Theatre has always known this, of course, intuitively and externally. So on to Don Giovanni.
… and Don Giovanni, and me, happily, this Sunday. Lyrical, lurid, lush, and wrapped like the best bonbon ever in the gorgeous Detroit Opera House: this is going to be wonderful research.

Living in the dark
One thing theatre can do so well was well done at Planet Ant the other night: a table, a tablecloth, a man who knows exactly how a bird moves, a face so expressive it is a world unto itself — voila, you are there, in another person’s life.

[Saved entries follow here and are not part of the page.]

Lemma remove_live st r r' : state_ok st -> live (remove_receiver st r) r' = true <-> live st r' = true /\ r' <> r.
Proof.
  intros Hok. destruct (live st r) eqn:Hl.
  - rewrite !live_lookup by (done || by apply remove_receiver_ok). rewrite (remove_receiver_alive st r _ Hok Hl).
    assert (gens (slots (remove_receiver st r)) = gens (slots st)) as -> by (unfold remove_receiver; by rewrite Hl).
    apply live_lookup in Hl as [_ Hg]; [|done]. split; [intros [[? Hne] ?]; split; [done|congruence]|].
    intros [[? Hg'] Hne]. split_and!; try done. intros E. destruct Hne. destruct r, r'. cbn in *. congruence.
  - unfold remove_receiver. rewrite Hl. cbn [negb]. split; [intros Hr'; split; [done|congruence]|tauto].
Qed.
(** The shard handles a removal. *)
Lemma registry_remove st c r q M : registry_ok st (removal c r :: q) M -> registry_ok (remove_receiver st r) q M.
Proof.
  intros [Hs Hrm Href Hinj Hsl Hg].
  destruct (Hrm (removal c r) r) as (c0 & info & [= <-] & Hc); [by left|done|].
  assert (gens (slots (remove_receiver st r)) = gens (slots st)) as Eg by (unfold remove_receiver; by destruct (live st r)).
  assert (receivers (slots (remove_receiver st r)) = receivers (slots st)) as Er by (unfold remove_receiver; by destruct (live st r)).
  assert (forall j, is_alive (remove_receiver st r) j -> is_alive st j) as Ea.
  { intros j. destruct (live st r) eqn:E; [by intros [? _]%remove_receiver_alive|by unfold remove_receiver; rewrite E]. }
  split.
  - by apply remove_receiver_ok.
  - intros m r' Hm. apply Hrm. by right.
  - intros c' i' r' o' (g & ? & ? & Hi)%Href. exists g. rewrite Eg, Er. split_and!; try done. intros ? ?%Ea. by apply Hi.
  - exact Hinj.
  - intros j Hj. destruct (Hsl j (Ea j Hj)) as (c' & i' & r' & o' & Hc' & Hj' & Hlv & Hin).
    assert (r' <> r) as Hne.
    { intros ->. apply (remove_receiver_alive st r j Hs Hlv) in Hj as [_ Hj]. by destruct Hj. }
    exists c', i', r', o'. rewrite remove_live by done. split_and!; try done. intros [E|]%Hin%elem_of_cons; [|done].
    injection E as _ ->. done.
  - intros j g. rewrite Eg. apply Hg.
Qed.

(** The shard handles the registration of a connection that has no answer yet. *)
Lemma registry_add st st' c info r m q M : registry_ok st (m :: q) M -> ml_msg m = AddReceiver info ->
  state_ok st' -> registered st info st' r -> M !! c = None -> Z.of_nat (size M) < 2 ^ 32 ->
  registry_ok st' q (<[c := (info, r, true)]> M).
Proof.
  intros [Hs Hrm Href Hinj Hsl Hg] Hm Hs' Hr Hc Hn.
  destruct (registered_live _ _ _ _ Hs Hs' Hr) as (Hlr & _ & Hlo).
  assert (forall g, gens (slots st) !! rx_idx r = Some g -> rx_gen r = g + 1 /\ g < Z.of_nat (size M)) as Hnext.
  { intros g Eg. pose proof (Hg _ _ Eg). pose proof (so_range _ (st_slots _ Hs) _ _ Eg). split; [|done].
    rewrite (rg_gen _ _ _ _ Hr), Eg. apply wrap_small. lia. }
  assert (forall c' i' r' o', M !! c' = Some (i', r', o') -> r' <> r) as Hfresh.
  { intros c' i' r' o' Hc' ->. destruct (Href _ _ _ _ Hc') as (g & Eg & ? & _). apply Hnext in Eg. lia. }
  assert (forall c' x, M !! c' = Some x -> c' <> c) as Hcne by (intros c' x Hx ->; by rewrite Hc in Hx).
  split.
  - done.
  - intros m' r' Hm' E. destruct (Hrm m' r') as (c' & i' & -> & Hc'); [by right|done|]. exists c', i'. split; [done|].
    rewrite lookup_insert_ne; [done|]. intros <-. by eapply Hcne.
  - intros c' i' r' o' [(<- & [= <- <- <-])|(_ & Hc')]%lookup_insert_Some.
    { exists (rx_gen r). rewrite (rg_gens _ _ _ _ Hr), (rg_receivers _ _ _ _ Hr), !decide_True by done. split_and!; [done|lia|done]. }
    destruct (Href _ _ _ _ Hc') as (g & Eg & Hle & Hi). rewrite (rg_gens _ _ _ _ Hr), (rg_receivers _ _ _ _ Hr).
    case_decide as E; [|exists g; split_and!; try done; intros ? [?|[? _]]%(rg_alive _ _ _ _ Hr); [done|by apply Hi]].
    rewrite E in Eg. apply Hnext in Eg as [Eg _]. exists (rx_gen r). split_and!; [done|lia|lia].
  - intros c1 c2 i1 i2 r' o1 o2 [(<- & E1)|(_ & H1)]%lookup_insert_Some [(<- & E2)|(_ & H2)]%lookup_insert_Some.
    + done.
    + injection E1 as _ <- _. by apply Hfresh in H2.
    + injection E2 as _ <- _. by apply Hfresh in H1.
    + by eapply Hinj.
  - intros j [->|[Hj Hu]]%(rg_alive _ _ _ _ Hr).
    { exists c, info, r, true. rewrite lookup_insert_eq. by split_and!. }
    destruct (Hsl j Hj) as (c' & i' & r' & o' & Hc' & <- & Hlv & Hin). exists c', i', r', o'.
    rewrite lookup_insert_ne by (intros <-; by eapply Hcne). split_and!; try done.
    + apply Hlo; [by eapply Hfresh|done].
    + intros [<-|]%Hin%elem_of_cons; [|done]. by cbn [removal ml_msg] in Hm.
  - intros j g. rewrite map_size_insert_None by done. rewrite (rg_gens _ _ _ _ Hr). case_decide; [|intros ?%Hg; lia].
    intros [= <-]. destruct (gens (slots st) !! rx_idx r) as [g|] eqn:Eg; [specialize (Hnext g eq_refl); lia|].
    rewrite (rg_gen _ _ _ _ Hr), Eg. lia.
Qed.
End Registry.

(** ** The whole server *)
Section Whole.
Context `{Json, Elem f64, Hex, !HashIter string Group, !HashIter (nat * nat) (PairModel f64), !HashIter nat nat}.
Implicit Types s : Server.

Definition phase_ref (p : Phase) : option RxRef :=
  match p with
  | Claimed | Posted => None
  | Answered r | Serving r | Unanswered r | Removing r | Gone r => Some r
  end.
Definition staying (p : Phase) : bool := match p with Removing _ | Gone _ => false | _ => true end.
Definition counted (p : Phase) : bool := match p with Gone _ => false | _ => true end.
(** What shard [i] has answered, and the connections counted there. *)
Definition view (i : nat) (cn : Client_conn) : option (ReceiverInfo * RxRef * bool) :=
  if decide (cn_shard cn = i) then (fun r => (cn_info cn, r, staying (cn_phase cn))) <$> phase_ref (cn_phase cn) else None.
Definition registry (i : nat) (conns : gmap nat Client_conn) := omap (view i) conns.
Definition head_count (i : nat) (cn : Client_conn) : option unit :=
  if decide (cn_shard cn = i /\ counted (cn_phase cn) = true) then Some tt else None.
Definition counted_on (i : nat) (conns : gmap nat Client_conn) : nat := size (omap (head_count i) conns).

(** The registrations in a queue: each of a connection that waits for it, once. *)
Definition joining (m : Mail) : option (option nat * ReceiverInfo) :=
  match ml_msg m with AddReceiver info => Some (ml_from m, info) | _ => None end.
Definition posted (i : nat) (conns : gmap nat Client_conn) (ci : option nat * ReceiverInfo) : Prop :=
  exists c, ci.1 = Some c /\ conns !! c = Some {| cn_shard := i; cn_info := ci.2; cn_phase := Posted |}.
Record adds_ok (i : nat) (q : list Mail) (conns : gmap nat Client_conn) : Prop := {
  ao_posted : Forall (posted i conns) (omap joining q);
  ao_once : NoDup (omap joining q).*1
}.
(** The fixes marked with shard [i]. *)
Definition fix_of (i : nat) (m : OutMsg) : bool := match m with Fix row => (or_shard row =? i)%nat | SelfTruth _ _ _ _ _ => false end.
Definition fixes_of (i : nat) (l : list OutMsg) : list OutMsg := filter (fun m => fix_of i m = true) l.

Definition marked (n : nat) (m : OutMsg) : Prop := match m with Fix row => (or_shard row < n)%nat | SelfTruth _ _ _ _ _ => True end.
Record shard_ok (conns : gmap nat Client_conn) (i : nat) (st : State) (q : list Mail) : Prop := {
  sh_registry : Z.of_nat (size conns) <= 2 ^ 32 -> registry_ok st q (registry i conns);
  sh_adds : adds_ok i q conns
}.
Record shard_emitted (s : Server) (i : nat) (st : State) : Prop := {
  se_id : shard_id (cfg st) = i;
  se_own : Forall (own_message i) (emitted st);
  se_out : sublist (fixes_of i ((Fix <$> o_published (sv_task s)) ++ sv_out s)) (emitted st)
}.
Record server_ok (n : nat) s : Prop := {
  sk_shards : length (sv_shards s) = n;
  sk_mail : length (sv_mail s) = n;
  sk_router : router_ok (sv_router s);
  sk_handles : length (Router.shards (sv_router s)) = n;
  sk_shard i st q : sv_shards s !! i = Some st -> sv_mail s !! i = Some q -> shard_ok (sv_conns s) i st q;
  sk_emitted i st : sv_shards s !! i = Some st -> shard_emitted s i st;
  sk_conn c cn : sv_conns s !! c = Some cn -> (cn_shard cn < n)%nat;
  sk_count i : (i < n)%nat -> receivers_of (sv_router s) i = u64 (Z.of_nat (counted_on i (sv_conns s)));
  sk_marks : Forall (marked n) ((Fix <$> o_published (sv_task s)) ++ sv_out s)
}.

Lemma n_shards_pos cli parallelism : 0 <= cli_shards cli -> 0 < n_shards cli parallelism.
Proof. intros Hs. unfold n_shards. destruct (Z.eqb_spec (cli_shards cli) 0); [destruct parallelism; lia|lia]. Qed.
Lemma server_new_ok cli parallelism epoch : 0 <= cli_shards cli ->
  server_ok (Z.to_nat (n_shards cli parallelism)) (Server_new cli parallelism epoch).
Proof.
  intros Hn%(n_shards_pos _ parallelism). set (n := Z.to_nat _). assert (0 < n)%nat by (unfold n; lia).
  split; unfold Server_new; fold n; cbn [sv_shards sv_mail sv_router sv_conns sv_task sv_out].
  - by rewrite length_fmap, length_seq.
  - apply length_replicate.
  - by apply router_new_ok.
  - apply length_replicate.
  - intros i st q Hst [-> _]%lookup_replicate. rewrite list_lookup_fmap in Hst.
    destruct (seq 0 n !! i); [|done]. injection Hst as <-. split; [intros _; apply registry_new|by split; constructor].
  - intros i st Hst. rewrite list_lookup_fmap in Hst. destruct (seq 0 n !! i) as [k|] eqn:E; [|done]. injection Hst as <-.
    apply lookup_seq in E as [-> _]. split; [done|constructor|apply sublist_nil_l].
  - done.
  - intros i Hi. unfold receivers_of, Router_new. cbn [Router.shards]. by rewrite lookup_total_replicate_2.
  - constructor.
Qed.

(** *** One connection changes *)
Lemma registry_insert i conns c cn : conns !! c = None -> phase_ref (cn_phase cn) = None -> registry i (<[c := cn]> conns) = registry i conns.
Proof.
  intros Hc Hp. unfold registry. rewrite omap_insert. unfold view at 1. rewrite Hp. cbn [fmap option_fmap option_map].
  assert (omap (view i) conns !! c = None) as Ho by (by rewrite lookup_omap, Hc). destruct (decide _); by rewrite delete_id.
Qed.
Lemma omap_alter_view {B} (f : Client_conn -> option B) (conns : gmap nat Client_conn) c cn p : conns !! c = Some cn ->
  omap f (alter (at_phase p) c conns) = match f (at_phase p cn) with Some v => <[c := v]> (omap f conns) | None => delete c (omap f conns) end.
Proof.
  intros Hc. assert (alter (at_phase p) c conns = <[c := at_phase p cn]> conns) as ->; [|rewrite omap_insert; by destruct (f _)].
  apply map_eq. intros k. destruct (decide (k = c)) as [->|]; [by rewrite lookup_alter_eq, Hc, lookup_insert_eq|].
  by rewrite lookup_alter_ne, lookup_insert_ne.
Qed.
Lemma omap_alter_same {B} (f : Client_conn -> option B) (conns : gmap nat Client_conn) c cn p : conns !! c = Some cn -> f (at_phase p cn) = f cn ->
  omap f (alter (at_phase p) c conns) = omap f conns.
Proof.
  intros Hc E. rewrite (omap_alter_view _ _ _ cn) by done. rewrite E.
  assert (omap f conns !! c = f cn) as Ho by (by rewrite lookup_omap, Hc). destruct (f cn); [by apply insert_id|by apply delete_id].
Qed.
Lemma size_alter (conns : gmap nat Client_conn) c p : size (alter (at_phase p) c conns) = size conns.
Proof.
  unfold at_phase. rewrite <- !(size_dom (D:=gset nat)). by rewrite dom_alter_L.
Qed.
Lemma registry_size i conns c cn : conns !! c = Some cn -> view i cn = None -> (size (registry i conns) < size conns)%nat.
Proof.
  intros Hc Hv. rewrite <- !(size_dom (D:=gset nat)). apply subset_size. split.
  - intros k [x Hx]%elem_of_dom. unfold registry in Hx. rewrite lookup_omap in Hx. apply elem_of_dom.
    destruct (conns !! k); [by eexists|done].
  - intros Hs. assert (c ∈ dom (registry i conns)) as [x Hx]%elem_of_dom by (apply Hs, elem_of_dom; by eexists).
    unfold registry in Hx. rewrite lookup_omap, Hc in Hx. cbn in Hx. congruence.
Qed.
(** Waiting connections are not disturbed by the others. *)
Lemma adds_frame i q conns conns' : adds_ok i q conns ->
  (forall c info, posted i conns (Some c, info) -> (Some c, info) ∈ omap joining q -> conns' !! c = conns !! c) ->
  adds_ok i q conns'.
Proof.
  intros [Hp Ho] Hf. split; [|done]. rewrite list.Forall_forall in *. intros [fr info] Hin.
  destruct (Hp _ Hin) as (c & E & Hc). cbn in E. subst fr. exists c. split; [done|]. cbn [fst snd] in *.
  rewrite <- Hc. eapply Hf; [|exact Hin]. by exists c.
Qed.
Lemma adds_alter i q conns c cn p : conns !! c = Some cn -> cn_shard cn <> i \/ cn_phase cn <> Posted ->
  adds_ok i q conns -> adds_ok i q (alter (at_phase p) c conns).
Proof.
  intros Hc Hne Ha. eapply adds_frame; [exact Ha|]. intros c' info (c0 & [= <-] & Hp) _. apply lookup_alter_ne. intros <-.
  rewrite Hc in Hp. injection Hp as ->. by destruct Hne.
Qed.
(** A message that neither registers nor removes joins a queue. *)
Lemma shard_enqueue conns i st q m : shard_ok conns i st q -> quiet (Msg (ml_msg m)) = true -> shard_ok conns i st (q ++ [m]).
Proof.
  intros [Hr [Hp Ho]] Hm. split.
  - intros Hs. specialize (Hr Hs). apply (registry_same st st q); [done|apply Hr|apply same_slots_refl| |].
    + intros m' r [| ->%list_elem_of_singleton]%elem_of_app E; [done|]. by rewrite E in Hm.
    + intros c r ?. apply elem_of_app. by left.
  - assert (omap joining (q ++ [m]) = omap joining q) as E; [|by split; rewrite E].
    rewrite omap_app. cbn [omap list_omap]. assert (joining m = None) as -> by (unfold joining; by destruct (ml_msg m)).
    apply app_nil_r.
Qed.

And well done, too, with wit and zesty abundance: I can’t wait to see what Monika Essen has done with Audrey II and that wild little shop. EncoreMichigan says that “Milarch and Essen have taken a different approach to the character that will have theater and Little Shop fans talking (and taking sides) for years to come,” and I have no doubt of that at all. See you in the dark.
Oh, the zumanity …!
(I know; I’m sorry, I just couldn’t help it.) Watched Lovesick last night, an interesting doc about Cirque du Soleil’s smoldering Vegas extravaganza, Zumanity. The backstage angst and drama, the director’s mounting pique and fatigue, the costumes, oh baby, the costumes!
A nod is as good as a wink, unless you prefer your eyes wide open.

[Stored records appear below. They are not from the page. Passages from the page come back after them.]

(** ** What starts *)
Section Starts.
Lemma open_results_ok bind i specs sinks : open_results bind i specs = inl sinks <->
  parse_results <$> specs = Some <$> sinks /\ forall k s addr, sinks !! k = Some s -> sink_listens s = Some addr -> bind (i + k)%nat addr = true.
Proof.
  revert i sinks. induction specs as [|spec specs IH]; intros i sinks; cbn [open_results fmap list_fmap].
  - split; [intros [= <-]; by split|]. intros [E _]. by destruct sinks.
  - destruct (parse_results spec) as [s|]; [|split; [done|]; intros [E _]; by destruct sinks].
    assert ((match open_results bind (S i) specs with inl l => inl (s :: l) | inr e => inr e end = inl sinks) <->
      exists l, sinks = s :: l /\ open_results bind (S i) specs = inl l) as Hrest.
    { destruct (open_results bind (S i) specs); split; try (by intros [= <-]; eexists); try done; by intros (? & -> & [= <-]). }
    assert ((exists l, sinks = s :: l /\ open_results bind (S i) specs = inl l /\ (forall addr, sink_listens s = Some addr -> bind i addr = true)) <->
      Some s :: (parse_results <$> specs) = Some <$> sinks /\
      forall k s' addr, sinks !! k = Some s' -> sink_listens s' = Some addr -> bind (i + k)%nat addr = true) as <-.
    { split.
      - intros (l & -> & [Ep Hb]%IH & Hs). split; [by rewrite Ep|]. intros [|k] s' addr E Hl; [injection E as <-; rewrite Nat.add_0_r; by apply Hs|].
        replace (i + S k)%nat with (S i + k)%nat by lia. by apply (Hb k s').
      - destruct sinks as [|s' l]; [by intros [E _]|]. intros [[= <- E] Hb]. exists l. split_and!; [done| |].
        + apply IH. split; [done|]. intros k s' addr Ek Hl. replace (S i + k)%nat with (i + S k)%nat by lia. by apply (Hb (S k) s').
        + intros addr Hl. rewrite <- (Nat.add_0_r i). by apply (Hb 0%nat s). }
    destruct (sink_listens s) as [addr|].
    + destruct (bind i addr) eqn:Eb; [rewrite Hrest|]; split; try done.
      * intros (l & ? & ?). exists l. split_and!; [done..|]. by intros ? [= <-].
      * intros (l & ? & ? & _). by exists l.
      * intros (l & _ & _ & Hs). by rewrite (Hs addr) in Eb.
    + rewrite Hrest. split; intros (l & ? & ?); exists l; [by split_and!|naive_solver].
Qed.
(** The client starts exactly when its input is of a known kind, its altitude a number with
    or without a unit, there is no uuid, one, or one for each server, every result output is
    of a known kind, and those that listen can be bound in their order. *)
Theorem startup_iff bind cli st : startup bind cli = inl st <->
  input_clock (cli_input_type cli) = Some (st_clock st) /\ parse_alt (cli_alt cli) = Some (st_alt_m st) /\
  ((length (cli_uuid cli) <= 1)%nat \/ length (cli_uuid cli) = length (cli_server cli)) /\
  parse_results <$> cli_results cli = Some <$> st_sinks st /\
  forall k s addr, st_sinks st !! k = Some s -> sink_listens s = Some addr -> bind k addr = true.
Proof.
  unfold startup. destruct st as [clock alt_m sinks]. cbn [st_clock st_alt_m st_sinks].
  destruct (input_clock _) as [clk|]; [|naive_solver]. destruct (parse_alt _) as [alt|]; [|naive_solver].
  assert (uuids_fit (cli_uuid cli) (length (cli_server cli)) = true <->
    (length (cli_uuid cli) <= 1)%nat \/ length (cli_uuid cli) = length (cli_server cli)) as <-.
  { unfold uuids_fit. destruct (Nat.ltb_spec 1 (length (cli_uuid cli))), (Nat.eqb_spec (length (cli_uuid cli)) (length (cli_server cli))); cbn; intuition lia. }
  destruct (uuids_fit _ _); cbn [negb]; [|naive_solver]. pose proof (open_results_ok bind 0 (cli_results cli)) as Ho.
  destruct (open_results bind 0 _) as [l|e].
  - split.
    + intros [= -> -> ->]. split_and!; try done; by apply (Ho sinks).
    + intros ([= ->] & [= ->] & _ & Hs). f_equal. apply (Ho sinks) in Hs. by injection Hs as ->.
  - split; [done|]. intros (_ & _ & _ & Hs). by apply Ho in Hs.
Qed.
Lemma want_results_iff bind cli st : startup bind cli = inl st ->
  want_results st = true <-> exists spec s, spec ∈ cli_results cli /\ parse_results spec = Some s /\ s <> SinkNone.
Proof.
  intros (_ & _ & _ & E & _)%startup_iff. unfold want_results. rewrite existsb_exists. split.
  - intros (s & Hs%list_elem_of_In & Ht). assert (Some s ∈ parse_results <$> cli_results cli) as (spec & Ep & Hin)%list_elem_of_fmap
      by (rewrite E; by apply list_elem_of_fmap_2). exists spec, s. split_and!; [done..|]. by intros ->.
  - intros (spec & s & Hin & Ep & Hs). assert (Some s ∈ Some <$> st_sinks st) as (s' & [= <-] & Hs')%list_elem_of_fmap
      by (rewrite <- E, <- Ep; by apply list_elem_of_fmap_2). exists s. split; [by apply list_elem_of_In|by destruct s].
Qed.
Lemma session_args_lookup cli k a : session_args cli !! k = Some a <->
  exists addr, cli_server cli !! k = Some addr /\
    a = {| sa_idx := k; sa_addr := addr; sa_uuid := uuid_of (cli_uuid cli) k; sa_stats_path := stats_path_for (cli_stats_json cli) (cli_server cli) k |}.
Proof. unfold session_args. rewrite list_lookup_imap, fmap_Some. done. Qed.
(** The uuid of a session is the only one given, or that of its server. *)
Lemma session_uuid bind cli st k a : startup bind cli = inl st -> session_args cli !! k = Some a ->
  sa_uuid a = match cli_uuid cli with [] => None | [u] => Some u | us => Some (us !!! k) end.
Proof.
  intros (_ & _ & Hu & _)%startup_iff (addr & Hk & ->)%session_args_lookup. cbn [sa_uuid]. unfold uuid_of.
  destruct (cli_uuid cli) as [|u [|u' us]]; [done..|]. apply list_lookup_lookup_total_lt. apply lookup_lt_Some in Hk. cbn in *. lia.
Qed.
Lemma session_stats cli k a : session_args cli !! k = Some a -> is_Some (sa_stats_path a) <-> is_Some (cli_stats_json cli).
Proof.
  intros (addr & Hk & ->)%session_args_lookup. cbn [sa_stats_path]. unfold stats_path_for. destruct (cli_stats_json cli) as [p|]; cbn; [|done].
  destruct (_ =? 1)%nat; by split.
Qed.
Lemma input_clock_12mhz s clk : input_clock s = Some clk -> freq_hz clk = of_Z 12000000 /\ clk <> RadarcapeGps.
Proof. unfold input_clock. repeat destruct (_ =? _)%string; cbn; by intros [= <-]. Qed.
End Starts.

We are over the moon to announce that Under the Poppy has found its theatrical home: the Chrysler Black Box Theatre in the Detroit Opera House, home of the Michigan Opera Theatre, in Detroit.
Presenting our show in this venue – the main theatre is host to, oh, Tosca, Don Giovanni, Ballet Hispanico, Pilobolus, among many many others – is beyond exciting The Chrysler Black Box Theatre sits atop the Opera House, looking at Broadway below with the splendid gaze of a sleek downtown beauty, which she is. And now she’s ours.
The show is slated for February 2011. Stay tuned for a great many more details, and start lacing up that corset now ….
… like Mr. Punch and Mr. Loudermilk, who keep tipping the top hat, leaping off into the void, loving “free freedom” (thank you, M. Rimbaud), tossing that love into the air with a juggler’s brio and catching it on the fly. Do something mad today, go play, in honor of yourself and of all the sweet, sly, fierce, ungovernable April fools.